Liczba kryptowalut zatrważa
Warto wiedzieć, że nowe kryptowaluty powstają niczym grzyby po deszczu. Liczba tzw. altcoinów nie zatrzymuje się. Realnie jako poważne można traktować tylko kilka z nich. Reszta albo dopiero buduje swój wizerunek, albo jest inwestycyjną ciekawostką, obarczoną zresztą ryzykiem poniesienia strat.
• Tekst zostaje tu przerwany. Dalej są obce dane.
(* ===== verification/Teardown.v ===== *)
(** * Allocation and destruction

    The memory the components take and give back: the arrays of a work-stealing
    deque ([src/work_stealing_deque.c]), the queues of the two schedulers
    ([src/fiber_scheduler_wsd.c], [src/fiber_scheduler_dist.c]), the channels
    ([include/fiber_channel.h], [include/fiber_multi_channel.h]).  What [malloc] and
    [calloc] answer is an input, NULL included; an access to a block that is not
    allocated, a second [free] and a failed assertion have no result. *)

From S2P Require Import Prelude MpscFifo Lifo SpscFifo DistFifo.

(** ** Memory *)

(** What a block holds of pointers: [wsd_circular_array_t] ([log_size], [prev]), a
    deque ([underlying_array]), [fiber_schedulers] ([queue_one] and [queue_two] of
    the schedulers initialised so far), [fiber_scheduler_thread_queues], the
    [fiber_schedulers] of the other scheduler (the heads of its queues), a channel
    (the head of the queue inside). *)
Inductive heap_block :=
| BArray (log_size prev : Z)
| BDeque (underlying_array : Z)
| BScheds (qs : list (Z * Z))
| BQueues (qs : list Z)
| BDist (heads : list Z)
| BChannel (head : Z).

(** Queue nodes and other blocks, and the variables of the schedulers. *)
Record mem := Mem {
  mnodes : gmap Z node;
  mblocks : gmap Z heap_block;
  num_threads : nat;
  fiber_schedulers : Z;
  thread_queues : Z
}.

Definition set_nodes (h : gmap Z node) (m : mem) : mem := Mem h (mblocks m) (num_threads m) (fiber_schedulers m) (thread_queues m).
Definition set_blocks (h : gmap Z heap_block) (m : mem) : mem := Mem (mnodes m) h (num_threads m) (fiber_schedulers m) (thread_queues m).
Definition set_num (n : nat) (m : mem) : mem := Mem (mnodes m) (mblocks m) n (fiber_schedulers m) (thread_queues m).
Definition set_scheds (s : Z) (m : mem) : mem := Mem (mnodes m) (mblocks m) (num_threads m) s (thread_queues m).
Definition set_queues (q : Z) (m : mem) : mem := Mem (mnodes m) (mblocks m) (num_threads m) (fiber_schedulers m) q.

Definition mm (A : Type) : Type := mem -> option (A * mem).
#[export] Instance mm_ret : MRet mm := fun A x m => Some (x, m).
#[export] Instance mm_bind : MBind mm := fun A B f c m => '(x, m') ← c m; f x m'.

Definition fault {A} : mm A := fun _ => None.
Definition gets {A} (f : mem -> A) : mm A := fun m => Some (f m, m).
Definition modify (f : mem -> mem) : mm unit := fun m => Some (tt, f m).
Definition assert_ (b : bool) : mm unit := if b then mret tt else fault.

Definition fresh_in (m : mem) (a : Z) : Prop := a <> NULL /\ mblocks m !! a = None /\ mnodes m !! a = None.

(** [a]: the answer of the allocator. *)
Definition alloc (a : Z) (b : heap_block) : mm Z := fun m =>
  if decide (a = NULL) then Some (NULL, m)
  else if decide (fresh_in m a) then Some (a, set_blocks (<[a:=b]> (mblocks m)) m) else None.
Definition alloc_node (a : Z) : mm Z := fun m =>
  if decide (a = NULL) then Some (NULL, m)
  else if decide (fresh_in m a) then Some (a, set_nodes (<[a:=Node 0 NULL]> (mnodes m)) m) else None.
Definition load (a : Z) : mm heap_block := fun m => b ← mblocks m !! a; Some (b, m).
Definition store (a : Z) (b : heap_block) : mm unit := fun m =>
  _ ← mblocks m !! a; Some (tt, set_blocks (<[a:=b]> (mblocks m)) m).
Definition free_block (a : Z) : mm unit := fun m =>
  if decide (a = NULL) then Some (tt, m) else _ ← mblocks m !! a; Some (tt, set_blocks (delete a (mblocks m)) m).

(** ** The deque *)

(** [wsd_circular_array_create]; see [Wsd] for the bound. *)
Definition alloc_circular_array (log_size a : Z) : mm Z :=
  if Z.ltb log_size 31 then alloc a (BArray log_size NULL) else fault.

Fixpoint wsd_circular_array_destroy (fuel : nat) (a : Z) : mm unit :=
  match fuel with
  | O => fault
  | S fuel =>
      b ← load a;
      match b with
      | BArray _ prev => (if decide (prev = NULL) then mret tt else wsd_circular_array_destroy fuel prev);; free_block a
      | _ => fault
      end
  end.

(** [wsd_work_stealing_deque_create]. *)
Definition alloc_deque (ans : Z * Z) : mm Z :=
  d ← alloc ans.1 (BDeque NULL);
  if decide (d = NULL) then mret NULL else
  a ← alloc_circular_array 8 ans.2;
  if decide (a = NULL) then free_block d;; mret NULL else
  store d (BDeque a);; mret d.

(** What [wsd_work_stealing_deque_push_bottom] does to the memory when the array is
    full; a NULL array is dereferenced. *)
Definition grow_deque (d ans : Z) : mm unit :=
  b ← load d;
  match b with
  | BDeque a =>
      b ← load a;
      match b with
      | BArray lg prev =>
          new_a ← alloc_circular_array (lg + 1) ans;
          assert_ (negb (Z.eqb new_a NULL));;
          store new_a (BArray (lg + 1) a);;
          store d (BDeque new_a)
      | _ => fault
      end
  | _ => fault
  end.

(** A chain of arrays has no more arrays than there are blocks. *)
Definition wsd_work_stealing_deque_destroy (d : Z) : mm unit :=
  if decide (d = NULL) then mret tt else
  b ← load d;
  match b with
  | BDeque a => n ← gets (fun m => size (mblocks m)); wsd_circular_array_destroy n a;; free_block d
  | _ => fault
  end.

(** ** The work-stealing scheduler *)

(** [fiber_scheduler_wsd_init]: its result and the two queues. *)
Definition alloc_scheduler (ans : (Z * Z) * (Z * Z)) : mm (Z * (Z * Z)) :=
  queue_one ← alloc_deque ans.1;
  queue_two ← alloc_deque ans.2;
  if decide (queue_one = NULL \/ queue_two = NULL) then
    wsd_work_stealing_deque_destroy queue_one;;
    wsd_work_stealing_deque_destroy queue_two;;
    mret (0, (queue_one, queue_two))
  else mret (1, (queue_one, queue_two)).

Definition fiber_scheduler_wsd_destroy (q : Z * Z) : mm unit :=
  wsd_work_stealing_deque_destroy q.1;; wsd_work_stealing_deque_destroy q.2.

(** The loop of [fiber_scheduler_init]. *)
Fixpoint alloc_loop (s q : Z) (done : list (Z * Z)) (ans : list ((Z * Z) * (Z * Z))) : mm unit :=
  match ans with
  | [] => mret tt
  | a :: ans =>
      r ← alloc_scheduler a;
      assert_ (Z.eqb r.1 1);;
      store s (BScheds (done ++ [r.2]));;
      store q (BQueues (concat ((fun p => [p.1; p.2]) <$> (done ++ [r.2]))));;
      alloc_loop s q (done ++ [r.2]) ans
  end.

(** [fiber_scheduler_init] for as many threads as there are answers. *)
Definition alloc_schedulers (a_scheds a_queues : Z) (ans : list ((Z * Z) * (Z * Z))) : mm Z :=
  assert_ (bool_decide (ans <> []));;
  modify (set_num (length ans));;
  s0 ← gets fiber_schedulers;
  assert_ (Z.eqb s0 NULL);;
  s ← alloc a_scheds (BScheds []);
  modify (set_scheds s);;
  assert_ (negb (Z.eqb s NULL));;
  q0 ← gets thread_queues;
  assert_ (Z.eqb q0 NULL);;
  q ← alloc a_queues (BQueues []);
  modify (set_queues q);;
  assert_ (negb (Z.eqb q NULL));;
  alloc_loop s q [] ans;;
  mret 1.

(** The loop of [fiber_scheduler_shutdown]. *)
Fixpoint shutdown_loop (s : Z) (i todo : nat) : mm unit :=
  match todo with
  | O => mret tt
  | S todo =>
      b ← load s;
      match b with
      | BScheds qs =>
          match qs !! i with
          | Some q => fiber_scheduler_wsd_destroy q;; shutdown_loop s (S i) todo
          | None => fault
          end
      | _ => fault
      end
  end.

Definition fiber_scheduler_shutdown : mm unit :=
  n ← gets num_threads;
  s ← gets fiber_schedulers;
  shutdown_loop s 0 n;;
  free_block s;;
  modify (set_scheds NULL);;
  q ← gets thread_queues;
  free_block q;;
  modify (set_queues NULL).

(** [fiber_scheduler_for_thread]: the scheduler is given by its index. *)
Definition scheduler_for_thread (thread_id : nat) : mm nat := fun m =>
  if decide (fiber_schedulers m <> NULL /\ (thread_id < num_threads m)%nat) then Some (thread_id, m) else None.

(** ** The distributed scheduler *)

(** [dist_fifo_destroy] and [mpsc_fifo_destroy] on the nodes; a queue has no more
    nodes than there are. *)
Definition dist_queue_destroy (head : Z) : mm unit := fun m =>
  h ← dist_fifo_destroy (S (size (mnodes m))) (mnodes m) head; Some (tt, set_nodes h m).
Definition queue_destroy (head : Z) : mm unit := fun m =>
  h ← mpsc_fifo_destroy (S (size (mnodes m))) (mnodes m) head; Some (tt, set_nodes h m).
Definition sp_queue_destroy (head : Z) : mm unit := fun m =>
  h ← spsc_fifo_destroy (S (size (mnodes m))) (mnodes m) head; Some (tt, set_nodes h m).

Fixpoint dist_shutdown_loop (s : Z) (i todo : nat) : mm unit :=
  match todo with
  | O => mret tt
  | S todo =>
      b ← load s;
      match b with
      | BDist heads =>
          match heads !! i with
          | Some head => dist_queue_destroy head;; dist_shutdown_loop s (S i) todo
          | None => fault
          end
      | _ => fault
      end
  end.

(** [fiber_scheduler_shutdown] of [src/fiber_scheduler_dist.c]. *)
Definition dist_scheduler_shutdown : mm unit :=
  n ← gets num_threads;
  s ← gets fiber_schedulers;
  dist_shutdown_loop s 0 n;;
  free_block s;;
  modify (set_scheds NULL).

(** ** Channels *)

(** [fiber_bounded_channel_create] and [fiber_multi_channel_create] once the size is
    known: the block, and the queue inside ([waiters], or the waiters of [lock]). *)
Definition alloc_channel (a_channel a_node : Z) : mm Z :=
  channel ← alloc a_channel (BChannel NULL);
  if decide (channel = NULL) then mret NULL else
  n ← alloc_node a_node;
  if decide (n = NULL) then free_block channel;; mret NULL else
  store channel (BChannel n);; mret channel.

Definition fiber_bounded_channel_destroy (channel : Z) : mm unit :=
  if decide (channel = NULL) then mret tt else
  b ← load channel;
  match b with BChannel head => queue_destroy head;; free_block channel | _ => fault end.

(** [fiber_mutex_destroy] destroys the queue of its waiters. *)
Definition fiber_multi_channel_destroy (channel : Z) : mm unit :=
  if decide (channel = NULL) then mret tt else
  b ← load channel;
  match b with BChannel head => queue_destroy head;; free_block channel | _ => fault end.

(** The channel is the caller's memory; [None]: NULL, otherwise the head of its
    queue. *)
Definition fiber_unbounded_channel_destroy (channel : option Z) : mm unit :=
  match channel with Some head => queue_destroy head | None => mret tt end.
Definition fiber_unbounded_sp_channel_destroy (channel : option Z) : mm unit :=
  match channel with Some head => sp_queue_destroy head | None => mret tt end.

(** ** Lemmas *)

Definition del_all {A} (l : list Z) (h : gmap Z A) : gmap Z A := foldr delete h l.
Arguments del_all : simpl never.

Lemma lookup_del_all {A} l (h : gmap Z A) a : del_all l h !! a = if decide (a ∈ l) then None else h !! a.
Proof.
  induction l as [|x l IH]; [by rewrite decide_False by apply not_elem_of_nil|].
  change (del_all (x :: l) h) with (delete x (del_all l h)). rewrite lookup_delete, IH.
  destruct (decide (x = a)), (decide (a ∈ l)), (decide (a ∈ x :: l)); try done; set_solver.
Qed.

Lemma del_all_app {A} l1 l2 (h : gmap Z A) : del_all (l1 ++ l2) h = del_all l2 (del_all l1 h).
Proof.
  apply map_eq. intros a. rewrite !lookup_del_all.
  destruct (decide (a ∈ l1 ++ l2)), (decide (a ∈ l2)), (decide (a ∈ l1)); try done; set_solver.
Qed.

Lemma mm_run {A B} (c : mm A) (f : A -> mm B) m x m' : c m = Some (x, m') -> (c ≫= f) m = f x m'.
Proof. intros E. unfold mbind, mm_bind. by rewrite E. Qed.

Lemma load_run a b m : mblocks m !! a = Some b -> load a m = Some (b, m).
Proof. intros E. unfold load. by rewrite E. Qed.
Lemma store_run a b0 b m : mblocks m !! a = Some b0 -> store a b m = Some (tt, set_blocks (<[a:=b]> (mblocks m)) m).
Proof. intros E. unfold store. by rewrite E. Qed.
Lemma free_block_run a b m : a <> NULL -> mblocks m !! a = Some b -> free_block a m = Some (tt, set_blocks (delete a (mblocks m)) m).
Proof. intros Ha E. unfold free_block. by rewrite decide_False, E. Qed.
Lemma alloc_block_run a b m : fresh_in m a -> alloc a b m = Some (a, set_blocks (<[a:=b]> (mblocks m)) m).
Proof. intros Ha. unfold alloc. rewrite decide_False by apply Ha. by rewrite decide_True. Qed.

(** The chain of arrays from [a]: the array of the deque first.  The [i]th array
    from the end has [2 ^ (8 + i)] elements. *)
Fixpoint arrays_at (h : gmap Z heap_block) (a : Z) (l : list Z) : Prop :=
  match l with
  | [] => a = NULL
  | x :: l => a = x /\ x <> NULL /\ exists prev, h !! x = Some (BArray (8 + Z.of_nat (length l)) prev) /\ arrays_at h prev l
  end.

Lemma arrays_at_frame h h' l : forall a, (forall x, x ∈ l -> h' !! x = h !! x) -> arrays_at h a l -> arrays_at h' a l.
Proof.
  induction l as [|x l IH]; intros a Hf; [done|]. intros (-> & Hx & prev & Hp & Hl). split; [done|]. split; [done|].
  exists prev. rewrite Hf by left. split; [done|]. apply IH; [|done]. intros y Hy. apply Hf. by right.
Qed.

Lemma array_destroy_run l : forall fuel a m, arrays_at (mblocks m) a l -> l <> [] -> NoDup l -> (length l <= fuel)%nat ->
  wsd_circular_array_destroy fuel a m = Some (tt, set_blocks (del_all l (mblocks m)) m).
Proof.
  induction l as [|x l IH]; intros fuel a m Ha Hne Hnd Hf; [done|]. destruct Ha as (-> & Hx & prev & Hp & Hl).
  apply NoDup_cons in Hnd as [Hxl Hnd]. destruct fuel as [|fuel]; [simpl in Hf; lia|]. cbn [wsd_circular_array_destroy].
  erewrite mm_run by (by apply load_run). cbn iota. destruct (decide (prev = NULL)) as [->|Hprev].
  - assert (l = []) as -> by (destruct l as [|? ?]; [done|simpl in Hl; naive_solver]). erewrite mm_run by reflexivity.
    by erewrite free_block_run.
  - destruct l as [|y l]; [simpl in Hl; done|]. erewrite mm_run by (apply IH; [done|done|done|simpl in *; lia]).
    erewrite free_block_run; [done|done|]. cbn [set_blocks mblocks]. by rewrite lookup_del_all, decide_False.
Qed.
Trudno więc oczekiwać, że przy tak ogólnej charakterystyce rynku kryptowalutowego, rządy poszczególnych krajów ochoczą przyjmą niektóre z nich jako oficjalne środki płatności, mające na celu zastąpić tradycyjne pieniądze.
Nie bez znaczenia jest też ogólne zaufanie społeczne. Choć wiedza o krypto rośnie, wciąż zbyt mało osób rozumie ich funkcjonowanie oraz jest w stanie realnie ocenić, czy stanowią one w większej mierze szanse czy zagrożenie. Niemożliwe więc wydaje się przyjęcie kryptowalut za pełnoprawny i oficjalny w danym kraju środek płatniczy, jeśli duże grono społeczeństwa nie ma pojęcia, w jaki sposób z niego korzystać. Bitcoin i spółka być może kiedyś doczekają się takiego statusu, jednak w samym systemie krypto oraz w podejściu ludzi do cyfrowych pieniędzy musi zmienić się naprawdę wiele.